### Assignment
Please repeat the lines below exactly. Begin with the line containing "Shifting the 32-bit" and go on through the line containing "then result".

[Collected data entries]
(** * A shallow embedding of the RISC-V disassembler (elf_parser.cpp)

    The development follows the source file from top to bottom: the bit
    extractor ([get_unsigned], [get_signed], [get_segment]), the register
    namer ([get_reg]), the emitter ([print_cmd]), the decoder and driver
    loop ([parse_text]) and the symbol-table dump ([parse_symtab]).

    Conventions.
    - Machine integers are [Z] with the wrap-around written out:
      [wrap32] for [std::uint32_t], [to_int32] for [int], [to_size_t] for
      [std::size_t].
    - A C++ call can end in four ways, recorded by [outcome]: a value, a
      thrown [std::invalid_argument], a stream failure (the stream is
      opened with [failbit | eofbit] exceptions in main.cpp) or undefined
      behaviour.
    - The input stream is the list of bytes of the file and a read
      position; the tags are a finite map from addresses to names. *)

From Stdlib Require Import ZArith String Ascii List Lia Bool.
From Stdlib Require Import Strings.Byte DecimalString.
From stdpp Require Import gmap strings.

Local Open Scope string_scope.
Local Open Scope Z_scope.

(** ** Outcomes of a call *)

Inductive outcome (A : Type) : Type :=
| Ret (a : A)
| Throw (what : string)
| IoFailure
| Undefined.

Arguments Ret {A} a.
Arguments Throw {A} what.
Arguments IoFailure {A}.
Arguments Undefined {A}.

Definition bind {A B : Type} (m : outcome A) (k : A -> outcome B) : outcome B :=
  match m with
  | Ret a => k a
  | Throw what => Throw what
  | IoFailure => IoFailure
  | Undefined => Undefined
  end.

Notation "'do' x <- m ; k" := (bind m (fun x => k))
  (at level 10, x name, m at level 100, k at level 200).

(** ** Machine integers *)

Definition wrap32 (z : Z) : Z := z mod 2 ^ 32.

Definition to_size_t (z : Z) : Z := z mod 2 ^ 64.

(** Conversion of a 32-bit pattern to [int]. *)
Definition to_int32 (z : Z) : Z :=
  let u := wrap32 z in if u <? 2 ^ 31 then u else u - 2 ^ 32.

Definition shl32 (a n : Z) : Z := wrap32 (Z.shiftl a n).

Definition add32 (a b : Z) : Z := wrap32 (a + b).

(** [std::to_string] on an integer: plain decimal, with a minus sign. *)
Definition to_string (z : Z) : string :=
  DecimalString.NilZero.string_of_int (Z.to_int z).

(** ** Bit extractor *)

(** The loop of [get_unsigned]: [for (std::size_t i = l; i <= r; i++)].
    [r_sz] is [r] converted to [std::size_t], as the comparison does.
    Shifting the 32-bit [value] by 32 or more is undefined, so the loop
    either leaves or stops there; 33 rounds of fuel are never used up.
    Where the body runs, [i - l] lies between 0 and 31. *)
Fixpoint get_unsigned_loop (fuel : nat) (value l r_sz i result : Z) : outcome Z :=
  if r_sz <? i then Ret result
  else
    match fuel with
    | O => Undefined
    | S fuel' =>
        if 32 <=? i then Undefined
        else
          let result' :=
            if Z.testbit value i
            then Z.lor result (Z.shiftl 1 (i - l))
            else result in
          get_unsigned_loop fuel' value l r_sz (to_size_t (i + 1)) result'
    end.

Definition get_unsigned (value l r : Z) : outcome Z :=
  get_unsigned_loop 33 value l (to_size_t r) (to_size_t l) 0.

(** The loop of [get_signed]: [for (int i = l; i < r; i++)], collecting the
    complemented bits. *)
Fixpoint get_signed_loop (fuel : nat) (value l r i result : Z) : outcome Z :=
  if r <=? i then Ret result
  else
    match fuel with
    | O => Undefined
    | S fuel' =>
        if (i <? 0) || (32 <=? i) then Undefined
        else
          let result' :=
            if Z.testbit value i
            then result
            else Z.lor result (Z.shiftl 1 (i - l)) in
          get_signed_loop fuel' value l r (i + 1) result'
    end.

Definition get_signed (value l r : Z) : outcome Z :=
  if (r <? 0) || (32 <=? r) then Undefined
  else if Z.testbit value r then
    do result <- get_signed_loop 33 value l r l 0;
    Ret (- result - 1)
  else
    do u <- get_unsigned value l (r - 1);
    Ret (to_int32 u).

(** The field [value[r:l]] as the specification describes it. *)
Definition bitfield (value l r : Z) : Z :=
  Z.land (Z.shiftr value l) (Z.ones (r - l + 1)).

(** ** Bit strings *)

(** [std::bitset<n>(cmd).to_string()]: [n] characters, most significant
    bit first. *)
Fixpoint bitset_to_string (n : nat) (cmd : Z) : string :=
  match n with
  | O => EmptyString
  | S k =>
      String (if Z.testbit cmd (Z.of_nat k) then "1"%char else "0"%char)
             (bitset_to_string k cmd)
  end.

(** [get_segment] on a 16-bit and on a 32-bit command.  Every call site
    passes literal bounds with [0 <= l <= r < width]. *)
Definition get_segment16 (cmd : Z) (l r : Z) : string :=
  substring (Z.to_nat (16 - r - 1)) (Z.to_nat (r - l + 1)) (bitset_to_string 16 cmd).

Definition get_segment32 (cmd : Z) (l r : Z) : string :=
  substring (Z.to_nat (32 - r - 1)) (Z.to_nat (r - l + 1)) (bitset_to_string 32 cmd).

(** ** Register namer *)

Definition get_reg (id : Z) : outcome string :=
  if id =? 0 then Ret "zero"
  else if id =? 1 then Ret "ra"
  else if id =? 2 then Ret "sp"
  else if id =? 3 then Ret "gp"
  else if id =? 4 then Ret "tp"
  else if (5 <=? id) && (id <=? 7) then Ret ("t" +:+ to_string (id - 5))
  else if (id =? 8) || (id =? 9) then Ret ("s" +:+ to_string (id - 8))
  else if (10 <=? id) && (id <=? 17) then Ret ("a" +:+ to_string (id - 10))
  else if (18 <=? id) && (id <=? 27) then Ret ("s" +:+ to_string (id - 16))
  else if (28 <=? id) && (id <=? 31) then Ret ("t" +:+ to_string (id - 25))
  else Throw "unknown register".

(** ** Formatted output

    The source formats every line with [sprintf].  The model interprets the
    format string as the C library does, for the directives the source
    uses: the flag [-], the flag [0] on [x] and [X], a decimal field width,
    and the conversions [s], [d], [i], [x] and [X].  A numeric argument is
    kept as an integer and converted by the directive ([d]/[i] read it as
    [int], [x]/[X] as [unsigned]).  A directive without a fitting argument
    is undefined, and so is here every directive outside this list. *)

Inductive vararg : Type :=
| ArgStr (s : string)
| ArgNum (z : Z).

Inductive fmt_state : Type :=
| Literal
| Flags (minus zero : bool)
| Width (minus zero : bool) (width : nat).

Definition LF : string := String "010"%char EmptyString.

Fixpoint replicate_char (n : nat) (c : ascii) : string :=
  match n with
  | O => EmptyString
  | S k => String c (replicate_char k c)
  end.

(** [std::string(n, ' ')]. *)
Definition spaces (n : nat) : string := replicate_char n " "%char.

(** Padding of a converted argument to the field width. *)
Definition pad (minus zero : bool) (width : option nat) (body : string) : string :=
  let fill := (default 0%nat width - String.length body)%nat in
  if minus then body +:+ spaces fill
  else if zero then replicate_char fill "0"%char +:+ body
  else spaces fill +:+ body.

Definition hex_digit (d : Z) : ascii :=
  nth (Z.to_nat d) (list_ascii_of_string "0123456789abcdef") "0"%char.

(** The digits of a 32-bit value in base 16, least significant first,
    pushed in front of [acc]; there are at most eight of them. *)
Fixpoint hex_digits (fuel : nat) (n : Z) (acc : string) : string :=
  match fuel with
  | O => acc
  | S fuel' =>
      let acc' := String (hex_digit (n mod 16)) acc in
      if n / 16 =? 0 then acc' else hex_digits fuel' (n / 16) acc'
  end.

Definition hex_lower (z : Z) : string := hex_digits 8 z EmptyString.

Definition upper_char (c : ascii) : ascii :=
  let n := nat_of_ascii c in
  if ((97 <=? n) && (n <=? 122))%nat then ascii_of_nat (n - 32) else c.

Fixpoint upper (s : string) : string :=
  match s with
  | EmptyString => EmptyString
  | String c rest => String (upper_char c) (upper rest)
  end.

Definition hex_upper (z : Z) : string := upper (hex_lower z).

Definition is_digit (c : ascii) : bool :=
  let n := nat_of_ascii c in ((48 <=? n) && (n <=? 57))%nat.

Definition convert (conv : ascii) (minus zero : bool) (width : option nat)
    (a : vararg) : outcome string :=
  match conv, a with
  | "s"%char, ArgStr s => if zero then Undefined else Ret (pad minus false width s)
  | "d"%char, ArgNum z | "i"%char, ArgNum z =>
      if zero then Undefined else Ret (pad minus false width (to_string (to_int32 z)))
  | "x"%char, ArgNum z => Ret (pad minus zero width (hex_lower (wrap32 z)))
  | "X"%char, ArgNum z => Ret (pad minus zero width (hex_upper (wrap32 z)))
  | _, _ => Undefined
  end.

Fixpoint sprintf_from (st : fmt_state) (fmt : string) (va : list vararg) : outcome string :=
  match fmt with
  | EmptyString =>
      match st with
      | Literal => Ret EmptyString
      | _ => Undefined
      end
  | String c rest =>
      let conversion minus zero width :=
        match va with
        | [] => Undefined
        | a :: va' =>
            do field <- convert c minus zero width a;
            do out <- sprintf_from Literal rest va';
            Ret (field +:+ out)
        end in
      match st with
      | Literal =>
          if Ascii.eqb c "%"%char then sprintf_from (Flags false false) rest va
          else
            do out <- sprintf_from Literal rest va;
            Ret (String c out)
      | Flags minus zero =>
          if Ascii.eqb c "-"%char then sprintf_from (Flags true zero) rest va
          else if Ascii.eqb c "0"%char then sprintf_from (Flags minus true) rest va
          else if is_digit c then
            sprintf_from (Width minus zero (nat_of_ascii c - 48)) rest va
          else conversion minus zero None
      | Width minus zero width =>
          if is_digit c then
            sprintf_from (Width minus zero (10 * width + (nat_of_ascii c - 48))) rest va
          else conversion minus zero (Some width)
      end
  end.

### Written solution
    Shifting the 32-bit [value] by 32 or more is undefined, so the loop
    either leaves or stops there; 33 rounds of fuel are never used up.
    Where the body runs, [i - l] lies between 0 and 31. *)
Fixpoint get_unsigned_loop (fuel : nat) (value l r_sz i result : Z) : outcome Z :=
  if r_sz <? i then Ret result
  else
    match fuel with
    | O => Undefined
    | S fuel' =>
        if 32 <=? i then Undefined
        else
          let result' :=
            if Z.testbit value i
            then Z.lor result (Z.shiftl 1 (i - l))
            else result in
          get_unsigned_loop fuel' value l r_sz (to_size_t (i + 1)) result'
    end.

Definition get_unsigned (value l r : Z) : outcome Z :=
  get_unsigned_loop 33 value l (to_size_t r) (to_size_t l) 0.

(** The loop of [get_signed]: [for (int i = l; i < r; i++)], collecting the
    complemented bits. *)
Fixpoint get_signed_loop (fuel : nat) (value l r i result : Z) : outcome Z :=
  if r <=? i then Ret result
  else
    match fuel with
    | O => Undefined
    | S fuel' =>
        if (i <? 0) || (32 <=? i) then Undefined
        else
          let result' :=
            if Z.testbit value i
            then result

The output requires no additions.